*Exercise description*: Only the lines containing the string "keyboard" are needed; copy all of them from the listing.

---

(* ===== verification/Console.v ===== *)
(** Console input and output: console.c, kbd.c with kbd.h, and the output side of uart.c.

    The state is the input buffer with its three indices, the screen, and the bytes sent to the
    serial port.  [getc] of [consoleintr] is the list of the characters it returns until it
    returns -1.  The routines on inodes and [procdump], which [consoleread] and [consoleintr]
    call, are parameters. *)

From Stdlib Require Import ZArith Lia.
From stdpp Require Import base tactics option gmap sets strings numbers list.
From S2P Require Import Prelude CString User.
Open Scope Z_scope.

(** * The keyboard: kbd.h and kbd.c *)

Module Kbd.
Definition SHIFT : Z := 1.
Definition CTL : Z := 2.
Definition ALT : Z := 4.
Definition CAPSLOCK : Z := 8.
Definition NUMLOCK : Z := 16.
Definition SCROLLLOCK : Z := 32.
Definition E0ESC : Z := 64.
(** [C(x)] *)
Definition ctl (c : Z) : Z := c - 64.

(** A table with the entries of [l] from 0 on, and those given by their index. *)
Fixpoint find_key (extra : list (Z * Z)) (k : Z) : option Z :=
  match extra with
  | [] => None
  | (i, v) :: extra' => if i =? k then Some v else find_key extra' k
  end.
Definition table (l : list Z) (extra : list (Z * Z)) (k : Z) : Z :=
  match find_key extra k with Some v => v | None => default 0 (zlookup l k) end.

Definition shiftcode : Z -> Z := table [] [(0x1D, CTL); (0x2A, SHIFT); (0x36, SHIFT); (0x38, ALT); (0x9D, CTL); (0xB8, ALT)].
Definition togglecode : Z -> Z := table [] [(0x3A, CAPSLOCK); (0x45, NUMLOCK); (0x46, SCROLLLOCK)].

(** [KEY_UP] and the others. *)
Definition cursor_keys : list (Z * Z) :=
  [(0xC8, 0xE2); (0xD0, 0xE3); (0xC9, 0xE6); (0xD1, 0xE7); (0xCB, 0xE4); (0xCD, 0xE5); (0x97, 0xE0); (0xCF, 0xE1); (0xD2, 0xE8); (0xD3, 0xE9)].

Definition normalmap : Z -> Z := table
  ([0; 0x1B] ++ str "1234567890-=" ++ [8; 9] ++ str "qwertyuiop[]" ++ [10; 0] ++ str "asdfghjkl;'`" ++ [0; 92] ++ str "zxcvbnm,./" ++ [0] ++
   str "*" ++ [0] ++ str " " ++ replicate 13 0 ++ str "789-456+1230." ++ [0; 0; 0; 0])
  ([(0x9C, 10); (0xB5, 47)] ++ cursor_keys).
Definition shiftmap : Z -> Z := table
  ([0; 27] ++ str "!@#$%^&*()_+" ++ [8; 9] ++ str "QWERTYUIOP{}" ++ [10; 0] ++ str "ASDFGHJKL:" ++ [34] ++ str "~" ++ [0] ++ str "|ZXCVBNM<>?" ++ [0] ++
   str "*" ++ [0] ++ str " " ++ replicate 13 0 ++ str "789-456+1230." ++ [0; 0; 0; 0])
  ([(0x9C, 10); (0xB5, 47)] ++ cursor_keys).
Definition ctlmap : Z -> Z := table
  (replicate 16 0 ++ (ctl <$> str "QWERTYUIOP") ++ [0; 0; 13; 0] ++ (ctl <$> str "ASDFGHJKL") ++ [0; 0; 0; 0] ++ [ctl 92] ++ (ctl <$> str "ZXCVBNM") ++
   [0; 0; u8 (ctl 47); 0; 0])
  ([(0x9C, 13); (0xB5, u8 (ctl 47))] ++ cursor_keys).

Definition charcode (i : Z) : Z -> Z :=
  if i =? 0 then normalmap else if i =? 1 then shiftmap else ctlmap.

(** [kbdgetc] on the byte [data] from the keyboard: the character and the new [shift]. *)
Definition kbdgetc (shift data : Z) : Z * Z :=
  if data =? 0xE0 then (0, Z.lor shift E0ESC)
  else if negb (Z.land data 0x80 =? 0) then
    let data := if negb (Z.land shift E0ESC =? 0) then data else Z.land data 0x7F in
    (0, Z.land shift (Z.lnot (Z.lor (shiftcode data) E0ESC)))
  else
    let '(data, shift) :=
      if negb (Z.land shift E0ESC =? 0) then (Z.lor data 0x80, Z.land shift (Z.lnot E0ESC)) else (data, shift) in
    let shift := Z.lor shift (shiftcode data) in
    let shift := Z.lxor shift (togglecode data) in
    let c := charcode (Z.land shift (Z.lor CTL SHIFT)) data in
    let c :=
      if negb (Z.land shift CAPSLOCK =? 0) then
        if (97 <=? c) && (c <=? 122) then c + (65 - 97)
        else if (65 <=? c) && (c <=? 90) then c + (97 - 65)
        else c
      else c in
    (c, shift).

(** [kbdgetc] called until the controller has no more data: the characters for [bytes]. *)
Fixpoint kbd_chars (shift : Z) (bytes : list Z) : list Z * Z :=
  match bytes with
  | [] => ([], shift)
  | b :: bytes =>
      let '(c, shift) := kbdgetc shift b in
      let '(cs, shift) := kbd_chars shift bytes in
      (c :: cs, shift)
  end.
End Kbd.

(** * Output *)

Definition BACKSPACE : Z := 0x100.
Definition INPUT_BUF : Z := 128.

Record cons := mkCons {
  ibuf : list Z;
  r : Z;
  w : Z;
  e : Z;
  crt : list Z;
  pos : Z;
  sent : list Z;
  uart : bool;
  panicked : bool
}.
Definition set_input b i j k s := mkCons b i j k (crt s) (pos s) (sent s) (uart s) (panicked s).
Definition set_screen c p s := mkCons (ibuf s) (r s) (w s) (e s) c p (sent s) (uart s) (panicked s).
Definition set_sent l s := mkCons (ibuf s) (r s) (w s) (e s) (crt s) (pos s) l (uart s) (panicked s).

Definition uartputc (c : Z) : M cons unit :=
  modify (fun s => if uart s then set_sent (sent s ++ [u8 c]) s else s).

Definition white_on (c : Z) : Z := Z.lor (Z.land c 0xff) 0x0700.

(** The screen after the scroll: 23 lines moved up, the rest cleared. *)
Definition scroll_up (c : list Z) (p : Z) : list Z :=
  let c := take 1840 (drop 80 c) ++ drop 1840 c in
  take (Z.to_nat p) c ++ replicate (Z.to_nat (1920 - p)) 0 ++ drop (Z.to_nat (Z.max p 1920)) c.

Definition cgaputc (c : Z) : M cons unit :=
  p <- gets pos ;;
  m <- gets crt ;;
  let '(p, m) :=
    if c =? 10 then (p + (80 - p mod 80), m)
    else if c =? BACKSPACE then (if 0 <? p then p - 1 else p, m)
    else (p + 1, zinsert p (white_on c) m) in
  if (p <? 0) || (25 * 80 <? p) then panic "pos under/overflow" else
  let '(p, m) := if 24 <=? p / 80 then (p - 80, scroll_up m (p - 80)) else (p, m) in
  modify (set_screen (zinsert p (white_on 32) m) p).

(** On a machine that has panicked the processor stops here. *)
Definition consputc (c : Z) : M cons unit :=
  stopped <- gets panicked ;;
  if stopped then panic "stopped" else
  (if c =? BACKSPACE then uartputc 8 ;; uartputc 32 ;; uartputc 8 else uartputc c) ;;
  cgaputc c.

(** * Input *)

Definition ibuf_at (s : cons) (i : Z) : Z := default 0 (zlookup (ibuf s) (i mod INPUT_BUF)).

(** [while (input.e != input.w && input.buf[(input.e - 1) % INPUT_BUF] != '\n')] *)
Fixpoint kill_line (fuel : nat) : M cons unit :=
  s <- gets id ;;
  if negb (e s =? w s) && negb (ibuf_at s (u32 (e s - 1)) =? 10) then
    match fuel with
    | O => nofuel
    | S k =>
        modify (fun s => set_input (ibuf s) (r s) (w s) (u32 (e s - 1)) s) ;;
        consputc BACKSPACE ;;
        kill_line k
    end
  else ret tt.

(** One round of the loop of [consoleintr]; the result is whether to call [procdump]. *)
Definition type_char (c : Z) : M cons bool :=
  if c =? 16 then ret true
  else if c =? 21 then kill_line (Z.to_nat INPUT_BUF) ;; ret false
  else if (c =? 8) || (c =? 127) then
    s <- gets id ;;
    when (negb (e s =? w s)) (
      modify (fun s => set_input (ibuf s) (r s) (w s) (u32 (e s - 1)) s) ;;
      consputc BACKSPACE) ;;
    ret false
  else
    s <- gets id ;;
    when (negb (c =? 0) && (u32 (e s - r s) <? INPUT_BUF)) (
      let c := if c =? 13 then 10 else c in
      modify (fun s => set_input (zinsert (e s mod INPUT_BUF) (u8 c) (ibuf s)) (r s) (w s) (u32 (e s + 1)) s) ;;
      consputc c ;;
      s <- gets id ;;
      when ((c =? 10) || (c =? 4) || (e s =? u32 (r s + INPUT_BUF))) (
        modify (fun s => set_input (ibuf s) (r s) (e s) (e s) s) ;;
        wakeup CH_input)) ;;
    ret false.

Fixpoint type_chars (cs : list Z) (doprocdump : bool) : M cons bool :=
  match cs with
  | [] => ret doprocdump
  | c :: cs => d <- type_char c ;; type_chars cs (doprocdump || d)
  end.

(** [c = input.buf[input.r++ % INPUT_BUF];] *)
Definition take_char : M cons Z :=
  s <- gets id ;;
  modify (fun s => set_input (ibuf s) (u32 (r s + 1)) (w s) (e s) s) ;;
  ret (ibuf_at s (r s)).
Definition untake_char : M cons unit := modify (fun s => set_input (ibuf s) (u32 (r s - 1)) (w s) (e s) s).

Section console.
Context {T : Type} {L : Lens T cons}.
Context (iunlock ilock : nat -> M T unit) (procdump : M T unit) (killed : T -> bool).

Definition consoleintr (cs : list Z) : M T unit :=
  acquire LK_cons ;;
  doprocdump <- zoom (type_chars cs false) ;;
  release LK_cons ;;
  when doprocdump procdump.

(** The interrupt handlers on the bytes that the devices hold; the keyboard's keeps [shift]. *)
Definition kbdintr (shift : Z) (bytes : list Z) : M T Z :=
  let '(cs, shift) := Kbd.kbd_chars shift bytes in
  consoleintr cs ;;
  ret shift.
Definition uartintr (bytes : list Z) : M T unit :=
  s <- gets lget ;;
  consoleintr (if uart s then bytes else []).

(** [while (input.r == input.w)]; [false] if the process was killed. *)
Fixpoint wait_input (fuel : nat) : M T bool :=
  s <- gets id ;;
  if negb (r (lget s) =? w (lget s)) then ret true else
  if killed s then ret false else
  match fuel with
  | O => nofuel
  | S k => sleep_on CH_input LK_cons ;; wait_input k
  end.

(** The bytes stored in [dst], [None] if the process was killed; [n] are still wanted. *)
Fixpoint read_loop (fuel n : nat) (target : Z) : M T (option (list Z)) :=
  match n with
  | O => ret (Some [])
  | S k =>
      ok <- wait_input fuel ;;
      if negb ok then ret None else
      c <- zoom take_char ;;
      if c =? 4 then
        when (Z.of_nat n <? target) (zoom untake_char) ;;
        ret (Some [])
      else if c =? 10 then ret (Some [c])
      else
        l <- read_loop fuel k target ;;
        ret (app [c] <$> l)
  end.

Definition consoleread (fuel : nat) (ip : nat) (n : Z) : M T (Z * list Z) :=
  iunlock ip ;;
  acquire LK_cons ;;
  d <- read_loop fuel (Z.to_nat n) n ;;
  release LK_cons ;;
  ilock ip ;;
  match d with
  | None => ret (-1, [])
  | Some d => ret (Z.of_nat (length d), d)
  end.

Definition consolewrite (ip : nat) (src : list Z) : M T Z :=
  iunlock ip ;;
  acquire LK_cons ;;
  for_each src (fun c => zoom (consputc (Z.land c 0xff))) ;;
  release LK_cons ;;
  ilock ip ;;
  ret (Z.of_nat (length src)).
End console.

---

*Task answer*:
(** * The keyboard: kbd.h and kbd.c *)
(** [kbdgetc] on the byte [data] from the keyboard: the character and the new [shift]. *)
(** The interrupt handlers on the bytes that the devices hold; the keyboard's keeps [shift]. *)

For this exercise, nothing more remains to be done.